Giallo della ballerina, spariscono le carte

di Nicoletta Appignani

Un altro mistero si aggiunge alla lunga lista di dubbi sul caso di Miranda Ferrante, la giovane ballerina morta nel 1960 il cui corpo è stato riesumato pochi giorni fa nel cimitero di Colleferro.
Malgrado fosse noto come un caso di suicidio, infatti, qualcuno all’epoca comunque indagò: il registro della cancelleria è rubricato come “atti relativi a”. Cioè un decesso sul quale non sono state formulate ipotesi di reato.
Cosa sia avvenuto dopo, è difficile a dirsi, visto che sono passati oltre 50 anni da quei fatti e i documenti potrebbero essere andati smarriti.
I familiari della ragazza ed il figlio Maurizio, hanno fatto richiesta di accedere agli atti del fascicolo ma, da cinque mesi a questa parte, non hanno ricevuto risposta.

La storia
È il 12 luglio 1960. Una ragazza di 19 anni muore in un hotel. Si tratta di una ballerina del Kursaal, noto locale di Montecatini frequentato dall’alta borghesia romana. Lei si chiama Miranda Ferrante, madre del piccolo Maurizio, un bimbo di appena 2 anni che è stato affidato ad un istituto di suore del paese natale, Colleferro appunto. Il caso viene frettolosamente rubricato come un suicidio.
Passano molti anni, durante i quali Maurizio, dopo essere stato cresciuto dalla zia, ignora la verità: soltanto a 26 anni, infatti, scopre chi sia sua madre. Il certificato di nascita rivela il rapporto di parentela, anche se tace completamente riguardo al padre. Un misterioso personaggio che forse ha pagato la retta dell’istituto religioso dove il bimbo ha trascorso la sua infanzia.

Le testimonianza
È il 2010. Maurizio, che adesso ha poco più di 50 anni, sta cercando di scoprire la verità sulla morte della madre.
Le contraddizioni nelle testimonianze di chi c’era, in quel lontano 1960, lo stanno convincendo che qualcosa nel racconto non quadra.
Alcune persone infatti ricordano che la giovane morì in albergo, altre invece che morì in ospedale. Così Maurizio decide di presentare un esposto: “Ho spiegato le varie indagini che avevo svolto – racconta l’uomo – e alla luce di queste mettevo in dubbio l’ipotesi ufficiale di suicidio. Addirittura il certificato dell’ospedale non era in regola: parlava di abuso di antistaminici per scopo suicida. Eppure non risultavano analisi del sangue. Mancava addirittura la firma del responsabile”.

Le nuove indagini
Così la Procura di Pistoia apre un fascicolo e viene sentito Licio Rossini, un medico che in quella lontana notte di luglio era di turno nel pronto soccorso dell’ospedale di Pescia, lo stesso dove fu trasportata la giovane.
“Non ricordo quasi nulla – racconta l’uomo, che oggi ha quasi 90 anni ma che tuttora vive a Montecatini – come ho spiegato anche ai magistrati ormai è passato troppo tempo. Ho provato a fare mente locale ma è stato praticamente impossibile”.

Il mistero del fascicolo
Il nuovo procedimento viene quindi archiviato.
Maurizio però, comunque deciso a voler far luce sul mistero che avvolge la morte della madre, presenta la richiesta per l’acquisizione del fascicolo dell’epoca, quello del 1960. È il settembre 2012. Passa un mese ma non arriva risposta. Così, aiutato da Bernardo Ferro, presidente della Italdetectives, l’investigatore privato che segue le indagini, l’uomo si reca di nuovo alla Procura di Pistoia, dove scopre il numero del vecchio procedimento.

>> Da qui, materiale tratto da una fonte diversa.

(** * PixelGen: the pixel-grid pipeline of ozguradmin/pixelart

    A shallow embedding of the algorithmic core of the repository:

    - [utils/pixelProcessor]: [processImageToGrid] (background-aware
      quantizer), [rgbToHex] and [generateCodeSnippet] (RLE export);
    - [components/CanvasPreview]: the viewport scale effect, the default-tool
      effect and [applyTool] (pencil, eraser, magic eraser).

    JavaScript numbers that are integers in every run of the code (pixel
    coordinates, byte channels, palette indices, run lengths) are modelled
    as [Z]; container dimensions, which the DOM reports as fractional
    numbers, as [Q]; strings as [string], of which only equality is used. *)

From Stdlib Require Import ZArith QArith Qround Qminmax Reals Lra.
From Stdlib Require Import HexadecimalString.
From Stdlib Require Import Ascii HexadecimalPos.
From Stdlib Require DecimalString.
From stdpp Require Import gmap strings list.

#[local] Open Scope Z_scope.

(** ** Colours *)

(** The sentinel the whole code base uses for an absent pixel. *)
Definition transparent : string := "transparent".

(** ** utils/pixelProcessor: generateCodeSnippet *)

(** [new Set(xs)] iterates in insertion order and ignores a value that is
    already present; [Array.from] then lists the members in that order. *)
Definition set_add (s : list string) (c : string) : list string :=
  if decide (c ∈ s) then s else s ++ [c].

Definition array_from_set (xs : list string) : list string :=
  foldl set_add [] xs.

(** [Array.prototype.indexOf]: position of the first strictly equal element,
    [-1] when there is none. *)
Fixpoint indexOf_from (i : Z) (l : list string) (c : string) : Z :=
  match l with
  | [] => -1
  | d :: l' => if decide (d = c) then i else indexOf_from (i + 1) l' c
  end.

Definition indexOf (l : list string) (c : string) : Z := indexOf_from 0 l c.

(** The three mutable locals of the run-length loop. *)
Record rleState := RleState {
  rleData : list Z;
  currentVal : Z;
  currentCount : Z
}.

(** One iteration of [for (let i = 1; i < rawIndices.length; i++)]. *)
Definition rleStep (st : rleState) (v : Z) : rleState :=
  if decide (v = currentVal st)
  then RleState (rleData st) (currentVal st) (currentCount st + 1)
  else RleState (rleData st ++ [currentVal st; currentCount st]) v 1.

(** Step 3 of [generateCodeSnippet]: the flat [value, count, ...] stream. *)
Definition runLengthEncode (rawIndices : list Z) : list Z :=
  match rawIndices with
  | [] => []
  | v0 :: rest =>
      let st := foldl rleStep (RleState [] v0 1) rest in
      rleData st ++ [currentVal st; currentCount st]
  end.

(** The object literal [output] that [generateCodeSnippet] builds. *)
Record RLEOutput := MkRLEOutput {
  format : string;
  width : Z;
  height : Z;
  palette : list string;
  data : list Z
}.

Definition extractPalette (grid : list string) : list string :=
  array_from_set (filter (λ c, c ≠ transparent) grid).

Definition rawIndicesOf (pal : list string) (grid : list string) : list Z :=
  (λ color, if decide (color = transparent) then -1 else indexOf pal color)
    <$> grid.

(** [generateCodeSnippet(grid, size)] up to the final [JSON.stringify], which
    only prints the record built here. *)
Definition generateCodeSnippet (grid : list string) (size : Z) : RLEOutput :=
  let pal := extractPalette grid in
  let rawIndices := rawIndicesOf pal grid in
  let rleData := runLengthEncode rawIndices in
  MkRLEOutput "RLE (Value, Count)" size size pal rleData.

(** ** The decoder of the exchange format *)

(** Modelled from the spec: the repository exports RLE records but contains
    no decoder.  Section 4.3 prescribes it: expand each [(value, count)] pair
    by repeating [value] [count] times. A stream of odd length has a
    dangling value and is no sequence of pairs. *)
Fixpoint expandRuns (d : list Z) : option (list Z) :=
  match d with
  | [] => Some []
  | v :: c :: rest => (λ tl, replicate (Z.to_nat c) v ++ tl) <$> expandRuns rest
  | [_] => None
  end.

(** Modelled from the spec: the sentinel [-1] goes back to [transparent],
    any other value is a 0-based palette index; an index outside the palette
    is a [RecordFormatError] (section 7). *)
Definition paletteLookup (pal : list string) (v : Z) : option string :=
  if decide (v = -1) then Some transparent
  else if decide (v < 0) then None
  else pal !! Z.to_nat v.

(** Modelled from the spec: [decode(record)] of section 4.3; [None] stands
    for [RecordFormatError], raised as well when the reconstructed length
    differs from [width * height]. *)
Definition decode (r : RLEOutput) : option (list string) :=
  idxs ← expandRuns (data r);
  cells ← mapM (paletteLookup (palette r)) idxs;
  if decide (Z.of_nat (length cells) = width r * height r)
  then Some cells else None.

(** The grid of the spec's scenario: 32x32, transparent everywhere except
    at cell (0,0), that is at index [0 * 32 + 0]. *)
Definition redCornerGrid : list string :=
  <[Z.to_nat (0 * 32 + 0) := "#ff0000"]> (replicate (32 * 32) transparent).

(** ** types: PixelSize *)

Module PixelSize.
Inductive t := XS | S | M | L.

Definition value (p : t) : Z :=
  match p with XS => 32 | S => 64 | M => 128 | L => 256 end.
End PixelSize.

(** ** utils/pixelProcessor: rgbToHex *)

(** The operands of a JS bitwise operator are taken modulo 2^32 as signed
    32-bit integers, and so is its result. *)
Definition toInt32 (z : Z) : Z := (z + 2 ^ 31) mod 2 ^ 32 - 2 ^ 31.

(** [a << n]: only the low five bits of the shift count are used. *)
Definition shl (a n : Z) : Z := toInt32 (Z.shiftl (toInt32 a) (n mod 32)).

(** [Number.prototype.toString(16)] on an integer: lower-case digits, no
    leading zero, a minus sign for a negative number. *)
Definition toString16 (n : Z) : string :=
  NilZero.string_of_int (Z.to_hex_int n).

(** [s.slice(1)] *)
Definition slice1 (s : string) : string :=
  match s with
  | EmptyString => EmptyString
  | String _ tl => tl
  end.

Definition rgbToHex (r g b : Z) : string :=
  "#" +:+ slice1 (toString16 (shl 1 24 + shl r 16 + shl g 8 + b)).

(** ** utils/pixelProcessor: processImageToGrid *)

Definition threshold : Z := 60.

(** The argument of [Math.sqrt]: a sum of three [Math.pow(_, 2)]. *)
Definition sqDist (r g b rBg gBg bBg : Z) : Z :=
  (r - rBg) ^ 2 + (g - gBg) ^ 2 + (b - bBg) ^ 2.

(** [isBg = Math.sqrt(d) < threshold].  The channels are bytes, so [d] is an
    integer below 2^18 and exact as a JS number; the square root is
    correctly rounded, and a root that lies below the integer [threshold]
    misses it by more than 1/1000, far more than a rounding error.  The test
    therefore agrees with the one on the integer square root. *)
Definition isBg (r g b rBg gBg bBg : Z) : bool :=
  bool_decide (Z.sqrt (sqDist r g b rBg gBg bBg) < threshold).

(** What one iteration of the pixel loop pushes onto [hexGrid]. *)
Definition classify (rBg gBg bBg r g b a : Z) : string :=
  if bool_decide (a < 50) || isBg r g b rBg gBg bBg
  then transparent
  else rgbToHex r g b.

(** [for (let i = 0; i < data.length; i += 4)], reading [data[i]] to
    [data[i + 3]].  [None] marks a read past the end of [data]; the [data]
    of an [ImageData] holds four bytes per pixel and never incurs it. *)
Fixpoint pixelLoop (rBg gBg bBg : Z) (data : list Z) : option (list string) :=
  match data with
  | [] => Some []
  | r :: g :: b :: a :: rest =>
      (λ hexGrid, classify rBg gBg bBg r g b a :: hexGrid)
        <$> pixelLoop rBg gBg bBg rest
  | _ => None
  end.

(** The body of [img.onload] from [getImageData] on: the background
    reference is read from [data[0]], [data[1]] and [data[2]]. *)
Definition quantize (data : list Z) : option (list string) :=
  match data with
  | [] => Some []
  | rBg :: gBg :: bBg :: _ => pixelLoop rBg gBg bBg data
  | _ => None
  end.

(** What the browser does with the image before the pixels can be read:
    the image fails to load, the canvas yields no 2D context, or the image
    is drawn, smoothed, onto a [size] x [size] canvas whose RGBA bytes are
    then read back.  The parameter [size] of the source only sets the
    canvas, that is the length [4 * size * size] of [data]. *)
Inductive canvasRun :=
  | ImageError
  | NoContext
  | Drawn (data : list Z).

(** What a promise is rejected with: the event handed to [img.onerror], or
    an [Error] with its message. *)
Inductive rejection :=
  | ErrorEvent
  | JsError (message : string).

Inductive settled (A : Type) :=
  | Resolved (a : A)
  | Rejected (reason : rejection).
Arguments Resolved {A} a.
Arguments Rejected {A} reason.

Definition processImageToGrid (run : canvasRun)
  : option (settled (list string)) :=
  match run with
  | ImageError => Some (Rejected ErrorEvent)
  | NoContext => Some (Rejected (JsError "Could not get canvas context"))
  | Drawn data => Resolved <$> quantize data
  end.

In cancelleria, nel frattempo, dicono di inoltrare l’istanza presso un altro ufficio competente.
La pratica viene svolta nuovamente e il tribunale assicura che a breve daranno una risposta.

I nuovi dubbi
Tuttavia alle richieste presentate dai familiari, cinque in tutto, non è ancora stato dato seguito. Anche se nel frattempo sono trascorsi 7 mesi. Ciò che in compenso è emerso dalle indagini è che malgrado la morte di Miranda Ferrante sia stata sempre considerata un suicidio, il fascicolo in realtà era stato aperto come procedimento contro ignoti. Non solo. A questo si aggiunge la scoperta fatta durante la recentissima riesumazione del corpo di Miranda, quando si è appreso che il cranio della diciannovenne presentava i segni di un’autopsia.
Questo malgrado il certificato dell’epoca riportasse come causa della morte un abuso di antistaminici.
Ora il figlio di quella giovane donna attende l’esame del dna che dimostri l’identità della donna in quella tomba di Colleferro.
Un giallo capace di attraversare cinquant’anni di storia, quello di Miranda Ferrante. Senza esserne minimamente scalfito.